_TASK DESCRIPTION_
Every line of the records below from the line with "intros (usable &" up to and including the line with "#[local] Hint Resolve self_branch_builds" must be reproduced exactly, and no line outside that range.

(Stored data)
(* ===== verification/CompileFacts.v ===== *)
(** * The node builders of the routing compiler

    Each builder of [Compile] returns an id that is claimed, from any sound state
    with room for its recursion. The room is counted by the rows that can still be
    claimed, which is why the fuel of [extensionNode] and [destinationNode] is
    enough whatever cycles the rows form. *)

From stdpp Require Import pretty propset.
From S2P Require Import Prelude Effects HangupCauses Patterns TimeConditions FeatureCodes Plan.
From S2P Require Import Snapshot PinHash Resolve Compile CompileTables CompileLogic.

Module CompileFacts.
Import Plan Snapshot Resolve Compile Tables Logic.
#[local] Open Scope nat_scope.

(** The ids of an optional answer. *)
Abbreviation the := (λ o, {[ i | o = Some i ]}).

Create HintDb builds.

(** One binding of a method: the builder on the left is a known one. *)
Ltac bstep :=
  first [eapply builds_bind | eapply finishes_bind]; [solve [eauto 3 with builds] | intros ? _].

(** The last line of a builder writes a node whose references were all claimed, under
    an id that is not the emergency node's. *)
Ltac bfresh := split; [done|split; [done|]].
Ltac bnode := apply finishes_set; intros ? ->; split; [by bfresh | set_solver].

Section Builders.
Context (snap : OrgRoutingSnapshot).
Context (follow_ok : ExtensionPlanNode → Prop).

Local Abbreviation env := (index snap).
Local Abbreviation builds := (Logic.builds snap follow_ok).
Local Abbreviation finishes := (Logic.finishes snap follow_ok).

#[local] Hint Resolve builds_report : builds.
#[local] Hint Extern 1 (Logic.builds _ _ _ _ (bag_warning _ _ _) _) => apply builds_report : builds.
#[local] Hint Extern 1 (Logic.builds _ _ _ _ (bag_error _ _ _) _) => apply builds_report : builds.

(** ** Leaves *)
Lemma hangupNode_builds r pre c : builds r pre (hangupNode c) (λ i, {[ i ]}).
Proof.
  eapply builds_weaken; [apply builds_once with (pre := pre); bnode|set_solver..].
Qed.

Lemma externalNode_builds r pre v b : builds r pre (externalNode v b) (λ i, {[ i ]}).
Proof. eapply builds_weaken; [apply builds_once with (pre := pre); bnode|set_solver..]. Qed.

Lemma applicationNode_builds r pre v b : builds r pre (applicationNode v b) (λ i, {[ i ]}).
Proof. eapply builds_weaken; [apply builds_once with (pre := pre); bnode|set_solver..]. Qed.
#[local] Hint Resolve hangupNode_builds externalNode_builds applicationNode_builds : builds.

Lemma builds_fst r pre (m : M PlanNodeId) id :
  builds r pre m (λ i, {[ i; id ]}) → builds r pre m (λ i, {[ i ]}).
Proof. intros Hm. eapply builds_weaken; [exact Hm|set_solver..]. Qed.

Lemma builds_some r pre (m : M PlanNodeId) :
  builds r pre m (λ i, {[ i ]}) → builds r pre (id ← m; mret (Some id)) the.
Proof. intros Hm. eapply builds_bind; [exact Hm|]. intros a _. apply builds_ret. set_solver. Qed.
#[local] Hint Resolve builds_some : builds.

Lemma builds_none {A} r pre (m : M unit) (g : option A → ids) :
  builds r pre m (λ _, ∅) → (∀ i, i ∉ g None) → builds r pre (_ ← m; mret None) g.
Proof. intros Hm Hg. eapply builds_bind; [exact Hm|]. intros a _. apply builds_ret. set_solver. Qed.

Lemma by_reference_builds {A} r pre (table : gmap string A) enabled ref sub path build :
  (∀ row, table !! ref = Some row → builds r pre (build row) (λ i, {[ i ]})) →
  builds r pre (by_reference table enabled ref sub path build) the.
Proof.
  intros Hb. unfold by_reference, missingTarget, disabledTarget.
  destruct (table !! ref) as [row|]; [|apply builds_none; [auto with builds|set_solver]].
  destruct (negb _); [|by auto with builds]. apply builds_some. bstep. 
  eapply builds_frame; [auto with builds|set_solver].
Qed.

(** Methods that build nothing. *)
Lemma pin_hash_builds r pre raw sub path : builds r pre (pin_hash raw sub path) (λ _, ∅).
Proof.
  unfold pin_hash. repeat case_match; try (apply builds_ret; set_solver).
  apply builds_none; [auto with builds|set_solver].
Qed.

Lemma mohClassName_builds r pre c sub path :
  builds r pre (mohClassName snap env c sub path) (λ _, ∅).
Proof.
  unfold mohClassName. repeat case_match; try (apply builds_ret; set_solver);
    (apply builds_none; [auto with builds|set_solver]).
Qed.

Lemma builds_when r pre (b : bool) (m : M unit) :
  builds r pre m (λ _, ∅) → builds r pre (if b then m else mret tt) (λ _, ∅).
Proof. destruct b; [done|]. intros _. apply builds_ret. set_solver. Qed.
#[local] Hint Resolve pin_hash_builds mohClassName_builds builds_when : builds.

Lemma voicemailNode_builds r pre box mode : builds r pre (voicemailNode env box mode) (λ i, {[ i ]}).
Proof.
  eapply builds_weaken; [apply builds_once with (pre := pre)|set_solver..]. bstep. bnode.
Qed.

Lemma conferenceNode_builds r pre room : builds r pre (conferenceNode snap env room) (λ i, {[ i ]}).
Proof.
  eapply builds_weaken; [apply builds_once with (pre := pre)|set_solver..]. do 3 bstep. bnode.
Qed.
#[local] Hint Resolve voicemailNode_builds conferenceNode_builds : builds.

(** ** Extensions *)
Context (follow_ok_none : ∀ n, ext_followMe n = None → follow_ok n).
Definition extension_ids : gset PlanNodeId := list_to_set (extension_node_id <$> extensions snap).

Lemma extension_ids_size : size extension_ids ≤ length (extensions snap).
Proof. unfold extension_ids. etrans; [apply size_list_to_set_le|]. by rewrite length_fmap. Qed.

Lemma extensionVoicemailNode_builds r pre e sub :
  builds r pre (extensionVoicemailNode env e sub) the.
Proof.
  unfold extensionVoicemailNode. destruct (negb _); [apply builds_ret; set_solver|].
  destruct (voicemailByExtension _ !! _); [by auto with builds|].
  apply builds_none; [auto with builds|set_solver].
Qed.
#[local] Hint Resolve extensionVoicemailNode_builds : builds.

Lemma row_of_number n e : env_extensionsByNumber env !! n = Some e → e ∈ extensions snap.
Proof.
  intros [Hin _]%index_by_elem. apply list_elem_of_In, List.filter_In in Hin as [Hin _].
  by apply list_elem_of_In, elem_of_sortById in Hin.
Qed.

Section Forwards.
Context (r : room) (rec : ExtensionInput → M PlanNodeId).
Context (rec_builds : ∀ pre e, e ∈ extensions snap → builds r pre (rec e) (λ i, {[ i ]})).

Lemma forward_if_builds pre b d sub path : builds r pre (forward_if env rec b d sub path) the.
Proof.
  unfold forward_if, forwardNode. destruct b; [|apply builds_ret; set_solver].
  destruct (_ =? _); [apply builds_none; [auto with builds|set_solver]|].
  destruct (env_extensionsByNumber env !! _) as [e|] eqn:He; [|by auto with builds].
  apply builds_some, rec_builds. by eapply row_of_number.
Qed.

Lemma forward_or_builds pre f vm cause :
  (∀ pre, builds r pre f the) →
  builds r (pre ∪ the vm) (forward_or f vm cause) (λ i, {[ i ]}).
Proof.
  intros Hf. unfold forward_or. eapply builds_bind; [apply Hf|]. intros [id|] _.
  - apply builds_ret. set_solver.
  - destruct vm; [apply builds_ret; set_solver|auto with builds].
Qed.

Lemma extension_build_finishes pre e :
  e ∈ extensions snap →
  finishes r pre (extension_node_id e) (extension_build snap env rec e (extension_node_id e)).
Proof.
  intros He. unfold extension_build. eapply finishes_bind; [by auto with builds|]. intros vm _.
  bstep. eapply finishes_bind; [apply forward_if_builds|]. intros forwardAll _.
  do 3 (eapply finishes_bind;
    [eapply builds_frame; [apply (forward_or_builds ∅); intros; apply forward_if_builds|set_solver]|];
    intros ? _).
  apply finishes_set; intros n ->; split; [|set_solver].
  bfresh. simpl. split; [by exists e|]. by apply follow_ok_none.
Qed.
End Forwards.

Lemma extensionNode_fuel_builds fuel k pre e :
  e ∈ extensions snap → k < fuel →
  builds (extension_ids, k) pre (extensionNode_fuel snap env fuel e) (λ i, {[ i; extension_node_id e ]}).
Proof.
  revert k pre e. induction fuel as [|fuel IH]; intros k pre e He Hk; [lia|]. cbn [extensionNode_fuel].
  apply builds_once_counted.
  { apply elem_of_list_to_set, list_elem_of_fmap_2, He. }
  intros k' ->. apply extension_build_finishes; [|done]. intros pre' e' He'.
  eapply builds_weaken; [apply (IH k' pre'); [done|lia]|set_solver..].
Qed.

Lemma extensionNode_builds r pre e :
  e ∈ extensions snap → builds r pre (extensionNode snap env e) (λ i, {[ i; extension_node_id e ]}).
Proof.
  intros He. apply (builds_any_room _ _ extension_ids), extensionNode_fuel_builds; [done|].
  pose proof extension_ids_size. lia.
Qed.
#[local] Hint Extern 2 (Logic.builds _ _ _ _ (extensionNode _ _ _) _) =>
  eapply builds_weaken; [apply extensionNode_builds|set_solver..] : builds.

(** ** Destinations *)
Context (RegExp : string → result string Patterns.exec_fun).
Definition destination_rows : list PlanNodeId :=
  (ivr_node_id <$> ivrMenus snap) ++ (ring_group_node_id <$> ringGroups snap) ++
  (queue_node_id <$> queues snap) ++ (park_node_id <$> parkLots snap) ++
  (time_condition_node_id <$> snap_timeConditions snap).

Definition destination_ids : gset PlanNodeId := list_to_set destination_rows.

Lemma destination_ids_size : size destination_ids < destination_fuel snap.
Proof.
  unfold destination_ids, destination_fuel. pose proof (size_list_to_set_le destination_rows) as H.
  unfold destination_rows in *. rewrite !length_app, !length_fmap in H. lia.
Qed.

Lemma index_row {A} (key : A → string) rows k x :
  index_by key (sortById key rows) !! k = Some x → x ∈ rows.
Proof. intros [Hin _]%index_by_elem. by apply elem_of_sortById in Hin. Qed.

Lemma pattern_issues_builds r pre issues sub path :
  builds r pre (pattern_issues issues sub path) (λ _, ∅).
Proof.
  revert pre. induction issues as [|i issues IH]; intros pre;
    [apply builds_ret; set_solver|].
  destruct i; cbn [pattern_issues]; bstep; [..|by apply IH];
    (eapply builds_bind; [apply IH|]; intros ? _; apply builds_ret; set_solver).
Qed.
#[local] Hint Resolve pattern_issues_builds : builds.

Lemma ivr_references id label b x :
  x ∈ planNodeReferences {| node_id := id; node_label := label; node_body := IvrMenuNode b |} ↔
  (∃ o, o ∈ ivr_options b ∧ x = option_targetNodeId o) ∨
  ivr_timeoutNodeId b = Some x ∨ ivr_invalidNodeId b = Some x.
Proof. unfold planNodeReferences. simpl. set_solver. Qed.

Lemma unless_self_Some id t x : unless_self id t = Some x ↔ t = Some x ∧ x ≠ id.
Proof. unfold unless_self. case_bool_decide; naive_solver. Qed.

Section Destinations.
Context (k : nat) (rec : Destination → Subject → string → M (option PlanNodeId)).
Context (rec_builds : ∀ pre d sub path, builds (destination_ids, k) pre (rec d sub path) the).

Lemma namedDestinationNode_builds pre row prefix sub :
  builds (destination_ids, k) pre (namedDestinationNode rec row prefix sub) the.
Proof.
  unfold namedDestinationNode. destruct (named_destination row); [done|]. apply builds_ret. set_solver.
Qed.
#[local] Hint Resolve namedDestinationNode_builds : builds.

Lemma ivr_option_builds pre id o :
  builds (destination_ids, k) pre (ivr_option RegExp rec id o)
    (λ o, {[ i | ∃ y, o = Some y ∧ i ∈ ({[ option_targetNodeId y ]} : ids) ]}).
Proof.
  unfold ivr_option. destruct (negb _); [apply builds_ret; set_solver|].
  destruct (Patterns.compilePattern _ _ _) as [pattern issues]. bstep.
  destruct (negb _); [apply builds_ret; set_solver|]. bstep.
  destruct a0 as [t|]; [|apply builds_ret; set_solver].
  destruct (bool_decide _); [apply builds_none; [auto with builds|set_solver]|].
  apply builds_ret. set_solver.
Qed.

Lemma ivr_option_not_self id o y :
  possible (ivr_option RegExp rec id o) (Some y) → option_targetNodeId y ≠ id.
Proof.
  unfold ivr_option. destruct (negb _); [by intros [=]%possible_ret|].
  destruct (Patterns.compilePattern _ _ _) as [pattern issues].
  intros (usable & _ & Hp)%possible_bind. destruct (negb _); [by apply possible_ret in Hp|].
  apply possible_bind in Hp as (t & _ & Hp). destruct t as [t|]; [|by apply possible_ret in Hp].
  case_bool_decide as Ht.
  - by apply possible_bind in Hp as (? & _ & [=]%possible_ret).
  - apply possible_ret in Hp. injection Hp as ->. done.
Qed.

Lemma ring_member_builds pre group m :
  builds (destination_ids, k) pre (ring_member rec group m)
    (λ o, {[ i | ∃ y, o = Some y ∧ i ∈ ({[ member_targetNodeId y ]} : ids) ]}).
Proof.
  unfold ring_member. destruct (negb _); [apply builds_ret; set_solver|]. bstep.
  apply builds_ret. destruct a; set_solver.
Qed.

Lemma self_branch_builds pre id t sub path :
  builds (destination_ids, k) pre (self_branch id t sub path) (λ _, ∅).
Proof. apply builds_when. auto with builds. Qed.
#[local] Hint Resolve self_branch_builds : builds.

Lemma ivr_finishes pre menu :
  finishes (destination_ids, k) pre (ivr_node_id menu) (ivr_build RegExp env rec menu).
Proof.
  unfold ivr_build. eapply finishes_bind.
  { apply (builds_collect _ _ _ _ _ (λ y, {[ option_targetNodeId y ]})).
    intros. apply ivr_option_builds. }
  intros options Hopts. do 4 bstep. apply finishes_set. intros n ->.
  split; [bfresh|].
  - cbn [node_body]. rewrite ivr_references. simpl. rewrite !unless_self_Some.
    intros [(o & Ho & He)|[[]|[]]]; [|done..].
    apply (possible_collect _ _ _ _ Hopts) in Ho as (x & _ & Ho).
    by apply ivr_option_not_self in Ho.
  - intros i. rewrite ivr_references. simpl. rewrite !unless_self_Some. set_solver.
Qed.

Lemma ring_group_finishes pre g :
  finishes (destination_ids, k) pre (ring_group_node_id g) (ring_group_build snap env rec g).
Proof.
  unfold ring_group_build. eapply finishes_bind.
  { apply (builds_collect _ _ _ _ _ (λ y, {[ member_targetNodeId y ]})).
    intros. apply ring_member_builds. }
  intros members _. do 3 bstep. bnode.
Qed.

Lemma queue_finishes pre q :
  finishes (destination_ids, k) pre (queue_node_id q) (queue_build snap env rec q).
Proof. unfold queue_build. do 2 bstep. bnode. Qed.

_ANSWER FOR THIS EXERCISE_
  intros (usable & _ & Hp)%possible_bind. destruct (negb _); [by apply possible_ret in Hp|].
  apply possible_bind in Hp as (t & _ & Hp). destruct t as [t|]; [|by apply possible_ret in Hp].
  case_bool_decide as Ht.
  - by apply possible_bind in Hp as (? & _ & [=]%possible_ret).
  - apply possible_ret in Hp. injection Hp as ->. done.
Qed.

Lemma ring_member_builds pre group m :
  builds (destination_ids, k) pre (ring_member rec group m)
    (λ o, {[ i | ∃ y, o = Some y ∧ i ∈ ({[ member_targetNodeId y ]} : ids) ]}).
Proof.
  unfold ring_member. destruct (negb _); [apply builds_ret; set_solver|]. bstep.
  apply builds_ret. destruct a; set_solver.
Qed.

Lemma self_branch_builds pre id t sub path :
  builds (destination_ids, k) pre (self_branch id t sub path) (λ _, ∅).
Proof. apply builds_when. auto with builds. Qed.
#[local] Hint Resolve self_branch_builds : builds.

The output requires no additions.